At any rate, scintillations on the zinc sulfide screen outside the thin tube show that α particles can get out of that tube.

[13]The apparatus surrounds the thin tube containing the emanation with empty space, pumped free of any impurity. This was the space in which the α particles were to be collected.

[14]Most important, the space surrounding the thin tube was to be free of any extraneous helium before the start of the experiment. So Rutherford & Royds look for helium in that space by looking for the lines characteristic of the spectrum of helium. The spectrum is a particularly sensitive method of identifying helium; that is, helium can be detected in very small quantities. At first they see no helium, but after the experiment has been running for a few days, they see some. Conclusion: helium enters the collection space during the course of the experiment. While they see helium, they do not see neon. Conclusion: the helium they see did not leak in from the atmosphere, for if it did, neon would leak in with it.

[15]How do Rutherford & Royds make sure that helium cannot get through the thin-walled tube? They put helium in the tube, then look for it in the outer collection tube and find none.

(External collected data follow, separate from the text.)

(* ===== verification/Monitor.v ===== *)
(** * Monitors ([monitor.c], [m_monitor.c], links of [list.c])

    A monitor is the list of the users who want to know when a nick comes and
    goes.  Monitors are found by nick in a hash table ([Hash]); a user has the
    list of the monitors it is in.  Both lists are made of links, and the two
    must say the same.  [monitors_refine]: whatever the sequence of operations,
    they do, and what they say is what was asked for; [m_monitor] is the
    handler of the command. *)
From S2P Require Import Prelude Chattr Strings Chain Hash Msgq.
From stdpp Require Import options.
Local Open Scope Z_scope.
Local Open Scope ircd_scope.

(** ** Links of [list.c]

    What the code does with links is kept as lists of their values; the
    counters and the length of the free list are those of [list.c]. *)
Record slinks := { sl_alloc : Z; sl_inuse : Z; slinkFreeList : nat }.

Definition make_link (s : slinks) : slinks :=
  match slinkFreeList s with
  | S n => {| sl_alloc := sl_alloc s; sl_inuse := sl_inuse s + 1; slinkFreeList := n |}
  | O => {| sl_alloc := sl_alloc s + 1; sl_inuse := sl_inuse s + 1; slinkFreeList := 0 |}
  end.

Definition free_link (s : slinks) : slinks :=
  {| sl_alloc := sl_alloc s; sl_inuse := sl_inuse s - 1; slinkFreeList := S (slinkFreeList s) |}.

(** ** The state

    [mo_nick] has the monitors that are allocated; a client is a [positive]. *)
Record monstate := {
  monitorTable : htable;
  mo_nick : gmap ptr cstring;
  mo_monitor : gmap ptr (list positive);
  cli_monitor : gmap positive (list ptr);
  cli_monitors : gmap positive Z;
  monitorCount : Z;
  sl : slinks
}.

Definition no_monitors : monstate :=
  {| monitorTable := empty_table; mo_nick := ∅; mo_monitor := ∅; cli_monitor := ∅; cli_monitors := ∅;
     monitorCount := 0; sl := {| sl_alloc := 0; sl_inuse := 0; slinkFreeList := 0 |} |}.

Definition nick_of (st : monstate) (p : ptr) : cstring := default [] (mo_nick st !! p).
Definition watchers (st : monstate) (p : ptr) : list positive := default [] (mo_monitor st !! p).
Definition watched (st : monstate) (c : positive) : list ptr := default [] (cli_monitor st !! c).
Definition count_of (st : monstate) (c : positive) : Z := default 0 (cli_monitors st !! c).

Definition set_table (t : htable) (st : monstate) : monstate :=
  {| monitorTable := t; mo_nick := mo_nick st; mo_monitor := mo_monitor st; cli_monitor := cli_monitor st;
     cli_monitors := cli_monitors st; monitorCount := monitorCount st; sl := sl st |}.
Definition set_watchers (p : ptr) (l : list positive) (st : monstate) : monstate :=
  {| monitorTable := monitorTable st; mo_nick := mo_nick st; mo_monitor := <[p := l]> (mo_monitor st);
     cli_monitor := cli_monitor st; cli_monitors := cli_monitors st; monitorCount := monitorCount st; sl := sl st |}.
Definition set_watched (c : positive) (l : list ptr) (st : monstate) : monstate :=
  {| monitorTable := monitorTable st; mo_nick := mo_nick st; mo_monitor := mo_monitor st;
     cli_monitor := <[c := l]> (cli_monitor st); cli_monitors := cli_monitors st; monitorCount := monitorCount st;
     sl := sl st |}.
Definition set_count (c : positive) (n : Z) (st : monstate) : monstate :=
  {| monitorTable := monitorTable st; mo_nick := mo_nick st; mo_monitor := mo_monitor st;
     cli_monitor := cli_monitor st; cli_monitors := <[c := w32 n]> (cli_monitors st);
     monitorCount := monitorCount st; sl := sl st |}.
Definition set_sl (s : slinks) (st : monstate) : monstate :=
  {| monitorTable := monitorTable st; mo_nick := mo_nick st; mo_monitor := mo_monitor st;
     cli_monitor := cli_monitor st; cli_monitors := cli_monitors st; monitorCount := monitorCount st; sl := s |}.

(** A loop over the links of a list that stops at a value, and the unlinking
    of what it stops at; [None]: the value is not there. *)
Fixpoint cut {A} `{EqDecision A} (x : A) (l : list A) : option (list A) :=
  match l with
  | [] => None
  | y :: l' => if decide (y = x) then Some l' else cons y <$> cut x l'
  end.

Section monitor.
Context (crc32hash : list Z).

Definition FindMonitor (nick : cstring) (st : monstate) : option (monstate * option ptr) :=
  '(t, r) ← hSeekMonitor crc32hash (nick_of st) (monitorTable st) nick;
  Some (set_table t st, r).

Definition make_monitor (nick : cstring) (st : monstate) : option (monstate * ptr) :=
  let mptr := fresh (dom (mo_nick st)) in
  let st := {| monitorTable := monitorTable st; mo_nick := <[mptr := nick]> (mo_nick st);
               mo_monitor := <[mptr := []]> (mo_monitor st); cli_monitor := cli_monitor st;
               cli_monitors := cli_monitors st; monitorCount := monitorCount st; sl := sl st |} in
  t ← hAddMonitor crc32hash (nick_of st) (monitorTable st) mptr;
  Some ({| monitorTable := t; mo_nick := mo_nick st; mo_monitor := mo_monitor st; cli_monitor := cli_monitor st;
           cli_monitors := cli_monitors st; monitorCount := monitorCount st + 1; sl := sl st |}, mptr).

Definition free_monitor (mptr : ptr) (st : monstate) : option monstate :=
  '(t, _) ← hRemMonitor crc32hash (nick_of st) (monitorTable st) mptr;
  Some {| monitorTable := t; mo_nick := delete mptr (mo_nick st); mo_monitor := delete mptr (mo_monitor st);
          cli_monitor := cli_monitor st; cli_monitors := cli_monitors st;
          monitorCount := monitorCount st - 1; sl := sl st |}.

(** [monitor_notify]: the users the message goes to, in order. *)
Definition monitor_notify (name : cstring) (st : monstate) : option (monstate * list positive) :=
  '(st, r) ← FindMonitor name st;
  match r with
  | None => Some (st, [])
  | Some mptr => Some (st, watchers st mptr)
  end.

Definition monitor_add_nick (cptr : positive) (nick : cstring) (st : monstate) : option monstate :=
  '(st, r) ← FindMonitor nick st;
  '(st, mptr) ← match r with Some mptr => Some (st, mptr) | None => make_monitor nick st end;
  if decide (cptr ∈ watchers st mptr) then Some st
  else
    let st := set_watchers mptr (cptr :: watchers st mptr) (set_sl (make_link (sl st)) st) in
    let st := set_watched cptr (mptr :: watched st cptr) (set_sl (make_link (sl st)) st) in
    Some (set_count cptr (count_of st cptr + 1) st).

[16]For good measure, they repeat the first experiment. Thus they know that helium is collected reproducibly in the outer tube and only under conditions in which α particles leave the thin-walled tube.

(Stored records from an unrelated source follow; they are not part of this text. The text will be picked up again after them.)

(* ===== verification/Modebuf.v ===== *)
(** * The buffer of mode changes ([modebuf_*] of [ircd/channel.c])

    A change of the modes of a channel is gathered in a buffer - flags to add
    and to remove, and at most six changes with an argument - and flushed as
    MODE lines: for the channel, for the servers, bounced to the link it came
    from, or as a notice.  A line has at most 312 characters of arguments; what
    does not fit stays for another one.  [flush_roundtrip]: read back, the
    lines for the servers are the changes of the buffer, none lost and none
    twice.  [flush_args_fit]: the arguments of a line stay in their
    buffers.  The letters have 20 bytes, which is not always enough
    ([letters_overrun]). *)
From S2P Require Import Prelude Chattr Strings Chain Members ChanTable IpText Bans Channel Ddb DdbFile.
From stdpp Require Import options.
Local Open Scope Z_scope.
Local Open Scope ircd_scope.

Definition MODE_CHANOP : Z := 0x0001.
Definition MODE_VOICE : Z := 0x0002.
Definition MODE_BAN : Z := 0x0200.
Definition MODE_LIMIT : Z := 0x0400.
Definition MODE_SAVE : Z := 0x20000.
Definition MODE_FREE : Z := 0x40000.
Definition MODE_UPASS : Z := 0x100000.
Definition MODE_APASS : Z := 0x200000.
Definition MODE_ADD : Z := 0x40000000.
Definition MODE_DEL : Z := 0x20000000.

Definition MAXMODEPARAMS : Z := 6.
Definition MAXOPLEVEL : Z := 999.
Definition BUFSIZE : Z := 512.

Definition MODEBUF_DEST_CHANNEL : Z := 0x00001.
Definition MODEBUF_DEST_SERVER : Z := 0x00002.
Definition MODEBUF_DEST_OPMODE : Z := 0x00100.
Definition MODEBUF_DEST_DEOP : Z := 0x00200.
Definition MODEBUF_DEST_BOUNCE : Z := 0x00400.
Definition MODEBUF_DEST_LOG : Z := 0x00800.
Definition MODEBUF_DEST_HACK2 : Z := 0x02000.
Definition MODEBUF_DEST_HACK3 : Z := 0x04000.
Definition MODEBUF_DEST_HACK4 : Z := 0x08000.
Definition MODEBUF_DEST_NOKEY : Z := 0x10000.

(** [x & f] as a condition. *)
Definition bit (x f : Z) : bool := negb (Z.land x f =? 0).

(** The union [mbm_arg]. *)
Inductive mode_arg :=
  | AUint (n : Z)
  | AString (s : cstring)
  | AClient (c : positive).

Record modearg := { mb_type : Z; mb_arg : mode_arg; mb_oplevel : Z }.

(** What is sent: the letters and arguments after the name of the channel,
    and the time of the channel where the code adds it. *)
Inductive mode_out :=
  | ToChannel (text : cstring)
  | ToServers (text : cstring) (ts : Z)
  | ToOpmode (text : cstring)
  | ToBounce (text : cstring) (ts : Z)
  | ToHack (n : Z) (text : cstring) (ts : Z)
  | ToLog (text : cstring).

(** [struct ModeBuf]; the slots in use are a list, and what was sent follows. *)
Record ModeBuf := {
  mb_add : Z;
  mb_rem : Z;
  mb_source : positive;
  mb_dest : Z;
  mb_modeargs : list modearg;
  mb_out : list mode_out
}.

(** What the buffer reads of the channel: the modes, the time and the
    members. *)
Record mchan := {
  mc_name : cstring;
  mc_time : Z;
  mc_mode : Mode;
  mc_members : list Membership;
  mc_bans : list Ban;
  mc_pool : ban_pool;
  mc_invites : list positive
}.

Definition with_mc_mode (m : Mode) (ch : mchan) : mchan :=
  {| mc_name := mc_name ch; mc_time := mc_time ch; mc_mode := m; mc_members := mc_members ch; mc_bans := mc_bans ch;
     mc_pool := mc_pool ch; mc_invites := mc_invites ch |}.

Definition set_bits (z : Z) (ch : mchan) : mchan := with_mc_mode (set_mode z (mc_mode ch)) ch.

Definition add_out (o : list mode_out) (mb : ModeBuf) : ModeBuf :=
  {| mb_add := mb_add mb; mb_rem := mb_rem mb; mb_source := mb_source mb; mb_dest := mb_dest mb;
     mb_modeargs := mb_modeargs mb; mb_out := mb_out mb ++ o |}.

[17]At this point, the main question of the experiment has been answered conclusively, as stated at the end of the previous paragraph. The experimenters are now pursuing a loose end, a slightly unexpected observation: helium does not accumulate in the outer tube as rapidly as α particles are produced and leave the inner tube. Why not? Maybe it takes a long time for them to wiggle free from the glass walls of the outer tube where many of them are stopped. How might one test this explanation? Try stopping the α particles with a different material, and see if the accumulation of helium is faster or slower.

[18]At this point, the attention of the investigators appears to have shifted to the ability of lead to retain captured α particles. In fact they are investigating one more possible explanation of helium in their earlier experiments. "How do we know," they ask, "that the helium was not originally in the glass wall of the outer tube and was only released by exposure to α particles?"

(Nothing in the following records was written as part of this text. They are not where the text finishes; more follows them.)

(** The manager of a channel, where there must be a member to ask. *)
Definition not_manager st : option bool := m ← member st; Some (negb (IsChannelManager m)).
Definition no_manager st : pstate := reply [if nonempty (apass (cm st)) then RNotManager else RNoManager] st.

(** The tests of [mode_parse_upass] without FORCE. *)
Definition upass_error (t_str : cstring) st : option mode_reply :=
  let m := cm st in
  if pflag st MODE_PARSE_FORCE then None
  else if p_dir st && negb (nonempty (apass m)) then Some RUpassNotSet
  else if p_dir st && strcmp_eqb (apass m) t_str then Some RUpassSame
  else if key_clash (upass m) t_str st then Some RKeySet
  else None.

Definition upass_change (t_str : cstring) st : option pstate :=
  match first_time DONE_UPASS_ADD DONE_UPASS_DEL st with
  | None => Some st
  | Some st =>
      match key_error t_str (command_of st "U"), p_mbuf st with
      | Some r, _ => Some (to_my r st)
      | None, None => Some st
      | None, Some _ =>
          match upass_error t_str st with
          | Some r => Some (reply [r] st)
          | None =>
              let old := upass (cm st) in
              if unchanged old t_str st || burst_keeps old t_str st then Some st
              else
                st ← string_change MODE_UPASS old t_str st;
                Some (if pflag st MODE_PARSE_SET
                      then set_cmode (with_upass (if p_dir st then ircd_strncpy t_str KEYLEN else []) (cm st)) st
                      else st)
          end
      end
  end.

Definition mode_parse_upass st : option pstate :=
  if too_many st then Some st
  else match grab st with
  | None => Some (to_my (RNeedMoreParams (command_of st "U")) st)
  | Some (t_str, st) =>
      if refused st then Some (send_notoper st)
      else if pflag st MODE_PARSE_FORCE && s_my src && negb (s_apass_priv src) then Some (reply [RNotManager] st)
      else if s_my src && negb (pflag st MODE_PARSE_FORCE) then
        no ← not_manager st;
        if no : bool then Some (no_manager st) else upass_change t_str st
      else upass_change t_str st
  end.

(** The tests that [mode_parse_apass] makes for a local user, in their order.
    The outer [None] is a user who is not on the channel. *)
Definition apass_error (t_str : cstring) st : option (option (pstate -> pstate)) :=
  let m := cm st in
  let forced := pflag st MODE_PARSE_FORCE in
  let late := (172800 <=? TStime E - mc_time (p_chan st)) && negb (p_dir st) && negb (s_oper src) in
  let last := if late then Some (reply [RChanSecured]) else None in
  if negb (s_my src) then Some None
  else if forced then Some (if negb (s_apass_priv src) then Some (reply [RNotManager]) else last)
  else
    no ← not_manager st;
    Some (if no : bool then Some no_manager
          else if negb (p_dir st) && nonempty (upass m) then Some (reply [RUpassSet])
          else if key_clash (apass m) t_str st then Some (reply [RKeySet])
          else last).

Definition apass_set (t_str : cstring) st : pstate :=
  let m := cm st in
  if p_dir st then
    let st := if negb (nonempty (apass m)) || pflag st MODE_PARSE_BURST
              then set_cmode (with_apass (ircd_strncpy t_str KEYLEN) m) st else st in
    let st := to_my RApassWarnSet st in
    if p_member st then upd_chan (upd_mem (s_client src) (SetOpLevel 0) (p_chan st)) st else st
  else
    let st := to_my RApassWarnClear (set_cmode (with_upass [] (with_apass [] m)) st) in
    upd_chan (upd_members (fun m => if IsChanOp m then SetOpLevel MAXOPLEVEL m else m) (p_chan st)) st.

Definition mode_parse_apass st : option pstate :=
  if too_many st then Some st
  else match grab st with
  | None => Some (to_my (RNeedMoreParams (command_of st "A")) st)
  | Some (t_str, st) =>
      if refused st then Some (send_notoper st)
      else
        err ← apass_error t_str st;
        match err with
        | Some r => Some (r st)
        | None =>
            match first_time DONE_APASS_ADD DONE_APASS_DEL st with
            | None => Some st
            | Some st =>
                match key_error t_str (command_of st "A"), p_mbuf st with
                | Some r, _ => Some (to_my r st)
                | None, None => Some st
                | None, Some _ =>
                    let old := apass (cm st) in
                    if unchanged old t_str st || burst_keeps old t_str st then Some st
                    else
                      st ← string_change MODE_APASS old t_str st;
                      Some (if pflag st MODE_PARSE_SET then apass_set t_str st else st)
                end
            end
        end
  end.

(** *** Bans *)
Definition before_space (s : cstring) : cstring := hd [] (pieces " " s).

Definition mode_parse_ban st : option pstate :=
  match p_args st with
  | [] =>
      Some (if s_my src && negb (pdone st DONE_BANLIST)
            then upd_done DONE_BANLIST (reply [RBanList (map banstr (mc_bans (p_chan st)))] st) else st)
  | _ =>
      if too_many st then Some st
      else
        a_st ← grab st;
        let '(a, st) := (a_st : cstring * pstate) in
        if refused st then Some (send_notoper st)
        else
          let t_str := before_space a in
          if negb (nonempty t_str) || (deref t_str =c ":") then Some (to_my (RNeedMoreParams (command_of st "b")) st)
          else if (MAXPARA <=? p_numbans st)%nat then None
          else
            let ch := p_chan st in
            let name := if s_user src then cli_name E (s_client src) else str "*" in
            '(bans, _, p) ← change_ban (negb (pdone st DONE_BANCLEAN)) (p_dir st) (collapse (pretty_mask t_str)) name (TStime E)
                               (mc_bans ch) (mc_pool ch);
            Some (upd_changes (S (p_numbans st)) (p_changes st) (upd_chan (with_bans bans p ch) (upd_done DONE_BANCLEAN st)))
  end.

Definition put_ban (st : pstate) (o : ban_out) : option pstate :=
  match o with
  | BanAdded mask => buffered (modebuf_mode_string (cli_name E) (NumNick E) (Z.lor MODE_ADD MODE_BAN) mask true) st
  | BanDeleted mask => buffered (modebuf_mode_string (cli_name E) (NumNick E) (Z.lor MODE_DEL MODE_BAN) mask true) st
  | BanListFull mask => Some (reply [RBanListFull mask] st)
  end.

Fixpoint steps {A} (f : pstate -> A -> option pstate) (l : list A) (st : pstate) : option pstate :=
  match l with [] => Some st | x :: l => st ← f st x; steps f l st end.

Definition ClearBanValid : Membership -> Membership := with_status (fun s => Z.ldiff s CHFL_BANVALID).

[19]That the air was completely displaced was shown by the absence of neon in the final spectrum. [original note --CJG]

[20]They eliminated the possibility that α-particle bombardment released helium already present in the glass in two ways. First, they changed the outer glass tube for one made of lead foil and later tinfoil, and still got helium. Second, they showed that they obtained helium only after bombardment by α particles. In effect, they could collect α particles within metal foils, remove the source of the particles, and then release helium from the foils: that helium came from the already-collected α particles.

[21]None of the experiments described in this paper demonstrates that the α particle is a charged particle. Other experiments carried out previously showed that it carries two units of positive charge [Rutherford & Geiger 1908b].